Diferente de Luiz Inácio Lula da Silva (PT), Fernando Henrique Cardoso (PSDB) não quer mais ser presidente da República. Enquanto Lula volta e meia brande sua candidatura como uma ameaça à oposição e à Lava-Jato, FHC parece resignado com a idade provecta e seus dois mandatos.
Isso não faz do tucano um ex-político. Mas, ao despir-se da vaidade de retornar ao poder, fica mais à vontade para esgrimir sua retórica.
“É sempre muito difícil pedir austeridade. É preciso dizer para quê austeridade”, aconselhou ele dirigindo-se ao presidente Michel Temer (PMDB). Como se sabe, o atual mandatário manipula remédio amargo para a já amarga vida do brasileiro.
Prossegue FHC sugerindo que Temer “fale, explique, convença”. O esforço da comunicação é deixar claro que o Brasil vive um momento de “ruptura” na condução da economia.
O ex-presidente entende que a sociedade ainda não sabe que existe uma nova agenda. Se os economistas e o governo já sabem o que fazer, “a sociedade ainda não prestou muita atenção por que faltou o elo político, que significa falar, explicar”.

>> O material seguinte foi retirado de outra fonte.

(** * The BentoML item store ([bentoml/_internal/store.py])

    A shallow embedding of [Store] (list / get / register / delete) over an
    in-memory model of the hierarchical filesystem the store is built on,
    and the properties of the store's tag resolution, latest-pointer
    maintenance and error behaviour. *)

From Stdlib Require Import String Ascii ZArith List Sorted Permutation.
From stdpp Require Import gmap strings list fin_maps sorting.

Open Scope string_scope.
Open Scope Z_scope.

#[local] Set Warnings "-register-all".

(** ** Exceptions *)

(** Backend paths are sequences of components: ["demo"; "1"] is [demo/1],
    [[]] is the root [/].  The backend splits a path at its separators and
    resolves what is between them, so a component is never empty: [demo/]
    is the directory [demo]. *)
Abbreviation fspath := (list string).

(** The payload of the f-string messages the store raises, kept structured. *)
Inductive message :=
| NoItemsWithName (type_name name : string)
    (* no {type}s with name '{name}' exist in BentoML store *)
| ItemNotFound (type_name requested : string)
    (* {type} '{tag}' is not found in BentoML store *)
| MultipleVersionsMatched (version : option string) (vers : list string)
    (* multiple versions matched by {version}: {vers} *)
| ItemAlreadyExists (tag : string).
    (* Item '{tag}' already exists in the store *)

Inductive exn :=
(* fs.errors *)
| ResourceNotFound (p : fspath)
| DirectoryExpected (p : fspath)
| FileExpected (p : fspath)
| DirectoryExists (p : fspath)
(* bentoml.exceptions *)
| NotFound (msg : message)
| BentoMLException (msg : message)
(* builtins *)
| TypeError
| ValueError
| RecursionError
| IndexError
| StopIteration
(* raised inside the caller's [with] block *)
| CallerError (what : string)
| Cancelled.

Inductive result (A : Type) :=
| Ok (a : A)
| Raise (e : exn).
Arguments Ok {A} a.
Arguments Raise {A} e.

Definition rbind {A B} (r : result A) (k : A → result B) : result B :=
  match r with
  | Ok a => k a
  | Raise e => Raise e
  end.

Notation "'try!' x := r 'in' k" := (rbind r (λ x, k))
  (at level 10, x binder, r at level 100, k at level 200).

Fixpoint mapM {A B} (f : A → result B) (l : list A) : result (list B) :=
  match l with
  | [] => Ok []
  | a :: l' => try! b := f a in try! bs := mapM f l' in Ok (b :: bs)
  end.

(** ** Python's [sorted]

    [sorted] is stable and compares with [<] only; a stable insertion sort
    returns the same list. *)
Section Sorted.
Context {A : Type} (lt : A → A → bool).

Fixpoint insert_sorted (x : A) (l : list A) : list A :=
  match l with
  | [] => [x]
  | y :: l' => if lt y x then y :: insert_sorted x l' else x :: y :: l'
  end.

Fixpoint sorted (l : list A) : list A :=
  match l with
  | [] => []
  | x :: l' => insert_sorted x (sorted l')
  end.
End Sorted.

(** ** The filesystem backend (PyFilesystem's [FS])

    A resource is a text file or a directory of named resources. *)
Inductive node :=
| File (text : string)
| Dir (entries : gmap string node).

Module FS.

(** The resource at a path, component by component.  The store hands the
    backend the paths [Tag.path] and [Tag.latest_path] build and the bare
    name; [Tag.path] leaves an empty version out, as the backend would. *)
Fixpoint lookup (fs : node) (p : fspath) : option node :=
  match p with
  | [] => Some fs
  | c :: p' =>
      match fs with
      | Dir m => match m !! c with Some n => lookup n p' | None => None end
      | File _ => None
      end
  end.

Definition exists_ (fs : node) (p : fspath) : bool :=
  match lookup fs p with Some _ => true | None => false end.

Definition isdir (fs : node) (p : fspath) : bool :=
  match lookup fs p with Some (Dir _) => true | _ => false end.

Definition isfile (fs : node) (p : fspath) : bool :=
  match lookup fs p with Some (File _) => true | _ => false end.

Definition is_dir (n : node) : bool :=
  match n with Dir _ => true | File _ => false end.

(** [scandir]: the entries of a directory with their [is_dir] flag. *)
Definition scandir (fs : node) (p : fspath) : result (list (string * bool)) :=
  match lookup fs p with
  | None => Raise (ResourceNotFound p)
  | Some (File _) => Raise (DirectoryExpected p)
  | Some (Dir m) => Ok (prod_map id is_dir <$> map_to_list m)
  end.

O sucesso ou o fracasso do mandato-tampão de Temer depende, assim, de qual “narrativa” sairá vitoriosa. Se a necessidade de reformas austeras ou a agenda que prevaleceu nos últimos 13 anos. “Estamos num momento crucial” se quisermos mudar a “percepção das coisas”, adverte o tucano-mor.
Temer não tem votos
Temer tem a legitimidade do rito constitucional que delega ao Legislativo e à Suprema Corte o condão de remover um presidente que comete crimes e dar posse ao vice. Os votos, lastro que emana das ruas, estes ele não tem.
Ao assumir o poder presidencial, Temer não se limitou às promessas de debelar as mazelas percebidas a olhos nus pelos eleitores. Carestia e desemprego pespegam o brasileiro. Juntas geram aflição e pessimismo.
À tarefa precípua, reverter o rombo fiscal deixado pela antecessora, Temer acrescentou outras. Quer reformar a previdência, ampliar as concessões públicas e retalhar a legislação trabalhista. No telefone sem fio da comunicação, Temer quer cortar benefícios e criar tarifas.
Na boca da oposição ficaria assim: o sistema anterior, por distribuir direitos, não presta. A matriz proposta, que prevê corte de benefícios, é a única solução. Difícil explicar. Mais difícil convencer.
Ou seja, se tinha uma missão espinhosa tem agora uma missão quase impossível. Não fará nada sem tremendo apoio. Apoio partidário, empresarial, sindical e popular.
Daí o conselho de FHC. Semelhante ao do jornalista Antonio Machado, colunista do Correio Braziliense. Divulgar seu governo é “missão indelegável”, resumiu o periodista.
A difícil tarefa de convencer
Numa visão metafórica, o Brasil se assemelha a um paciente a quem só resta como alternativa o remédio com fortes efeitos colaterais. Somente uma intervenção dolorida agora levará a economia a um crescimento sustentável no futuro, prega o governo.
Próceres do PMDB fazem isso sem a prévia explanação do médico que alerta o paciente sobre a gravidade de seu estado, e não resta alternativa senão uma droga pesada e cara. É ele, Temer, o médico que terá que convencer os pacientes, ou os eleitores, de que o quadro clínico brasileiro não lhe deixa outra saída.
Nesse cenário recessivo inédito, um presidente impopular e sem votos terá que convencer cidadãos impacientes que é necessário mais sofrimento antes de sair do atoleiro. Até aqui, das ações de comunicação transpareceu que a intenção do Governo é reduzir direitos da maioria menos favorecida.
Nada mais difícil de engolir para quem se acostumou com distribuição de renda, moradia subsidiada, bolsa de estudo, bolsa-família, viajar de avião e crédito a mancheias, afora emprego farto. Certo, assim, que Temer meteu-se numa empreitada para lá de difícil.